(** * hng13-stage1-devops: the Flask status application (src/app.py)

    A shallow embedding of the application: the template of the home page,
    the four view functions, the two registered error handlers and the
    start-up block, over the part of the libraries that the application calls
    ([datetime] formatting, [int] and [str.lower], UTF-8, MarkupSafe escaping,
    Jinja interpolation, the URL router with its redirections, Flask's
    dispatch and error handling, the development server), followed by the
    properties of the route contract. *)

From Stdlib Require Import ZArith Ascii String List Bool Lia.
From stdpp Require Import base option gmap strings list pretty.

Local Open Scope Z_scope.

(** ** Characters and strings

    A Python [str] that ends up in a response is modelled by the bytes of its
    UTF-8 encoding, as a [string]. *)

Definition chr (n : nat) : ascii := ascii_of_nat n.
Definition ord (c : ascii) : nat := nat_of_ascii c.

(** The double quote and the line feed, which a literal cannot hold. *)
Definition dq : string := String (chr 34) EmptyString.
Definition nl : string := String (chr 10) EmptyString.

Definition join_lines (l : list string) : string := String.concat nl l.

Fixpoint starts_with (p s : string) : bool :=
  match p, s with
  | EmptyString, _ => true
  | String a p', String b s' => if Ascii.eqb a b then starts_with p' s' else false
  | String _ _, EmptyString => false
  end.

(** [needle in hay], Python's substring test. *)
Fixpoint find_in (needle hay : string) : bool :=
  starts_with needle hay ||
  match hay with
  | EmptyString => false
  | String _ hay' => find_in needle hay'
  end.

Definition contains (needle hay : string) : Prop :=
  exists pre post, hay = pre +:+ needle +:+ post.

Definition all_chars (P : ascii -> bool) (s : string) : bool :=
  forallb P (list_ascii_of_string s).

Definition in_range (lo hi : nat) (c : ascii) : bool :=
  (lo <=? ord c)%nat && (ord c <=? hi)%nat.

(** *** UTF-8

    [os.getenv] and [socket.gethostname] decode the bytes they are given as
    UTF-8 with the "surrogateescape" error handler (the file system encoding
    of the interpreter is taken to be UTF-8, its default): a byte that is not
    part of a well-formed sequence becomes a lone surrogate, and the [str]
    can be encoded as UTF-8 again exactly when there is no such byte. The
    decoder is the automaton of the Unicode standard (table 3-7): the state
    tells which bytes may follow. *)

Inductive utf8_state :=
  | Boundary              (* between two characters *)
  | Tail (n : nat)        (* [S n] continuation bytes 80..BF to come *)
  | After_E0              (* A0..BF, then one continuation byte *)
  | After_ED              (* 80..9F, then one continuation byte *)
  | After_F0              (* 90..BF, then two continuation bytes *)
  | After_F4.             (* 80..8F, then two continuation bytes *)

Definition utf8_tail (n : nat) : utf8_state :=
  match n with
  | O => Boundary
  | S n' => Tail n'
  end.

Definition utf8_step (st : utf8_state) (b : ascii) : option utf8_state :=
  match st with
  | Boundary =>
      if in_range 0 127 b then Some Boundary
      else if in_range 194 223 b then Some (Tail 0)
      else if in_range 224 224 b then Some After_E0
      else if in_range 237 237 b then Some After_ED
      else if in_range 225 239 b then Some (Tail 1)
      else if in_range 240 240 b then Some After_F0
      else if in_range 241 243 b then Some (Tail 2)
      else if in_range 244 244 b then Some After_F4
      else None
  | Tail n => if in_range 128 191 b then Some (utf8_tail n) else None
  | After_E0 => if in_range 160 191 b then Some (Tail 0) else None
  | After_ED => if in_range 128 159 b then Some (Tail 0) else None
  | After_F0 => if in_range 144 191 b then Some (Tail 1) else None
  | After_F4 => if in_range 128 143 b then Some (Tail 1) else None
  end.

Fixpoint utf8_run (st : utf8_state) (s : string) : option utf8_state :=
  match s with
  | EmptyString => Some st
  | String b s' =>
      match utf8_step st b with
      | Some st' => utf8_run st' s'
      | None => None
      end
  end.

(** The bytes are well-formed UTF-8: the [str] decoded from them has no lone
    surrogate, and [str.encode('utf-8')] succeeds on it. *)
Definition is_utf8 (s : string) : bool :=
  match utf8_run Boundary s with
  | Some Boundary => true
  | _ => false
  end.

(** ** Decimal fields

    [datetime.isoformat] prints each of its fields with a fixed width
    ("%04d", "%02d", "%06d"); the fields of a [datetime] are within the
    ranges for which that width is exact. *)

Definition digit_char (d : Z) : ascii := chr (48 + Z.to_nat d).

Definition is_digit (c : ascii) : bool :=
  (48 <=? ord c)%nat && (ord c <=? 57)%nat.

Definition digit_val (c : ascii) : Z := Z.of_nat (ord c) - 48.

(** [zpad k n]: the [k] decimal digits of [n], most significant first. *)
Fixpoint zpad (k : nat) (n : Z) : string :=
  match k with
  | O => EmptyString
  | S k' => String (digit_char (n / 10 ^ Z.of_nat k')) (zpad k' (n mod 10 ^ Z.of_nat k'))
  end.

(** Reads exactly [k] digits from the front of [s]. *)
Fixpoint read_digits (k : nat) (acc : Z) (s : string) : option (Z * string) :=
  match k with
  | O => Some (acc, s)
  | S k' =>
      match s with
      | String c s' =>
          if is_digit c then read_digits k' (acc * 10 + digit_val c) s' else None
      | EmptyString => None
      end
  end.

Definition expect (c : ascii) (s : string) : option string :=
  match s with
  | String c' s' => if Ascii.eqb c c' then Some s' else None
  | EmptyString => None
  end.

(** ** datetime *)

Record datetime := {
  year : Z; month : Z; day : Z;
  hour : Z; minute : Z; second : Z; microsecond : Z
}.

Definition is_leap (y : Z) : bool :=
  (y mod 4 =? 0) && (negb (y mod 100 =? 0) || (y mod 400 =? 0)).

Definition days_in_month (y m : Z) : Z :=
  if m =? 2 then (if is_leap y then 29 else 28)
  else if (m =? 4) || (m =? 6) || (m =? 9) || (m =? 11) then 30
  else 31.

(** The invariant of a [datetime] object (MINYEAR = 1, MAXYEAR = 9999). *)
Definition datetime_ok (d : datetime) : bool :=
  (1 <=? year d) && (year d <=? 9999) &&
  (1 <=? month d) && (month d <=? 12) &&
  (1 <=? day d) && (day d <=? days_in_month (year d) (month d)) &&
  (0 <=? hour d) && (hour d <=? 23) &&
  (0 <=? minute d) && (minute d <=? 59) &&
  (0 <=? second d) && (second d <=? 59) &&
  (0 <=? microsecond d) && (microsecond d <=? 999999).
+++
All entries must be duplicated exactly, with none left out.

Reply to the task:
(** * hng13-stage1-devops: the Flask status application (src/app.py)

    A shallow embedding of the application: the template of the home page,
    the four view functions, the two registered error handlers and the
    start-up block, over the part of the libraries that the application calls
    ([datetime] formatting, [int] and [str.lower], UTF-8, MarkupSafe escaping,
    Jinja interpolation, the URL router with its redirections, Flask's
    dispatch and error handling, the development server), followed by the
    properties of the route contract. *)

From Stdlib Require Import ZArith Ascii String List Bool Lia.
From stdpp Require Import base option gmap strings list pretty.

Local Open Scope Z_scope.

(** ** Characters and strings

    A Python [str] that ends up in a response is modelled by the bytes of its
    UTF-8 encoding, as a [string]. *)

Definition chr (n : nat) : ascii := ascii_of_nat n.
Definition ord (c : ascii) : nat := nat_of_ascii c.

(** The double quote and the line feed, which a literal cannot hold. *)
Definition dq : string := String (chr 34) EmptyString.
Definition nl : string := String (chr 10) EmptyString.

Definition join_lines (l : list string) : string := String.concat nl l.

Fixpoint starts_with (p s : string) : bool :=
  match p, s with
  | EmptyString, _ => true
  | String a p', String b s' => if Ascii.eqb a b then starts_with p' s' else false
  | String _ _, EmptyString => false
  end.

(** [needle in hay], Python's substring test. *)
Fixpoint find_in (needle hay : string) : bool :=
  starts_with needle hay ||
  match hay with
  | EmptyString => false
  | String _ hay' => find_in needle hay'
  end.

Definition contains (needle hay : string) : Prop :=
  exists pre post, hay = pre +:+ needle +:+ post.

Definition all_chars (P : ascii -> bool) (s : string) : bool :=
  forallb P (list_ascii_of_string s).

Definition in_range (lo hi : nat) (c : ascii) : bool :=
  (lo <=? ord c)%nat && (ord c <=? hi)%nat.

(** *** UTF-8

    [os.getenv] and [socket.gethostname] decode the bytes they are given as
    UTF-8 with the "surrogateescape" error handler (the file system encoding
    of the interpreter is taken to be UTF-8, its default): a byte that is not
    part of a well-formed sequence becomes a lone surrogate, and the [str]
    can be encoded as UTF-8 again exactly when there is no such byte. The
    decoder is the automaton of the Unicode standard (table 3-7): the state
    tells which bytes may follow. *)

Inductive utf8_state :=
  | Boundary              (* between two characters *)
  | Tail (n : nat)        (* [S n] continuation bytes 80..BF to come *)
  | After_E0              (* A0..BF, then one continuation byte *)
  | After_ED              (* 80..9F, then one continuation byte *)
  | After_F0              (* 90..BF, then two continuation bytes *)
  | After_F4.             (* 80..8F, then two continuation bytes *)

Definition utf8_tail (n : nat) : utf8_state :=
  match n with
  | O => Boundary
  | S n' => Tail n'
  end.

Definition utf8_step (st : utf8_state) (b : ascii) : option utf8_state :=
  match st with
  | Boundary =>
      if in_range 0 127 b then Some Boundary
      else if in_range 194 223 b then Some (Tail 0)
      else if in_range 224 224 b then Some After_E0
      else if in_range 237 237 b then Some After_ED
      else if in_range 225 239 b then Some (Tail 1)
      else if in_range 240 240 b then Some After_F0
      else if in_range 241 243 b then Some (Tail 2)
      else if in_range 244 244 b then Some After_F4
      else None
  | Tail n => if in_range 128 191 b then Some (utf8_tail n) else None
  | After_E0 => if in_range 160 191 b then Some (Tail 0) else None
  | After_ED => if in_range 128 159 b then Some (Tail 0) else None
  | After_F0 => if in_range 144 191 b then Some (Tail 1) else None
  | After_F4 => if in_range 128 143 b then Some (Tail 1) else None
  end.

Fixpoint utf8_run (st : utf8_state) (s : string) : option utf8_state :=
  match s with
  | EmptyString => Some st
  | String b s' =>
      match utf8_step st b with
      | Some st' => utf8_run st' s'
      | None => None
      end
  end.

(** The bytes are well-formed UTF-8: the [str] decoded from them has no lone
    surrogate, and [str.encode('utf-8')] succeeds on it. *)
Definition is_utf8 (s : string) : bool :=
  match utf8_run Boundary s with
  | Some Boundary => true
  | _ => false
  end.

(** ** Decimal fields

    [datetime.isoformat] prints each of its fields with a fixed width
    ("%04d", "%02d", "%06d"); the fields of a [datetime] are within the
    ranges for which that width is exact. *)

Definition digit_char (d : Z) : ascii := chr (48 + Z.to_nat d).

Definition is_digit (c : ascii) : bool :=
  (48 <=? ord c)%nat && (ord c <=? 57)%nat.

Definition digit_val (c : ascii) : Z := Z.of_nat (ord c) - 48.

(** [zpad k n]: the [k] decimal digits of [n], most significant first. *)
Fixpoint zpad (k : nat) (n : Z) : string :=
  match k with
  | O => EmptyString
  | S k' => String (digit_char (n / 10 ^ Z.of_nat k')) (zpad k' (n mod 10 ^ Z.of_nat k'))
  end.

(** Reads exactly [k] digits from the front of [s]. *)
Fixpoint read_digits (k : nat) (acc : Z) (s : string) : option (Z * string) :=
  match k with
  | O => Some (acc, s)
  | S k' =>
      match s with
      | String c s' =>
          if is_digit c then read_digits k' (acc * 10 + digit_val c) s' else None
      | EmptyString => None
      end
  end.

Definition expect (c : ascii) (s : string) : option string :=
  match s with
  | String c' s' => if Ascii.eqb c c' then Some s' else None
  | EmptyString => None
  end.

(** ** datetime *)

Record datetime := {
  year : Z; month : Z; day : Z;
  hour : Z; minute : Z; second : Z; microsecond : Z
}.

Definition is_leap (y : Z) : bool :=
  (y mod 4 =? 0) && (negb (y mod 100 =? 0) || (y mod 400 =? 0)).

Definition days_in_month (y m : Z) : Z :=
  if m =? 2 then (if is_leap y then 29 else 28)
  else if (m =? 4) || (m =? 6) || (m =? 9) || (m =? 11) then 30
  else 31.

(** The invariant of a [datetime] object (MINYEAR = 1, MAXYEAR = 9999). *)
Definition datetime_ok (d : datetime) : bool :=
  (1 <=? year d) && (year d <=? 9999) &&
  (1 <=? month d) && (month d <=? 12) &&
  (1 <=? day d) && (day d <=? days_in_month (year d) (month d)) &&
  (0 <=? hour d) && (hour d <=? 23) &&
  (0 <=? minute d) && (minute d <=? 59) &&
  (0 <=? second d) && (second d <=? 59) &&
  (0 <=? microsecond d) && (microsecond d <=? 999999).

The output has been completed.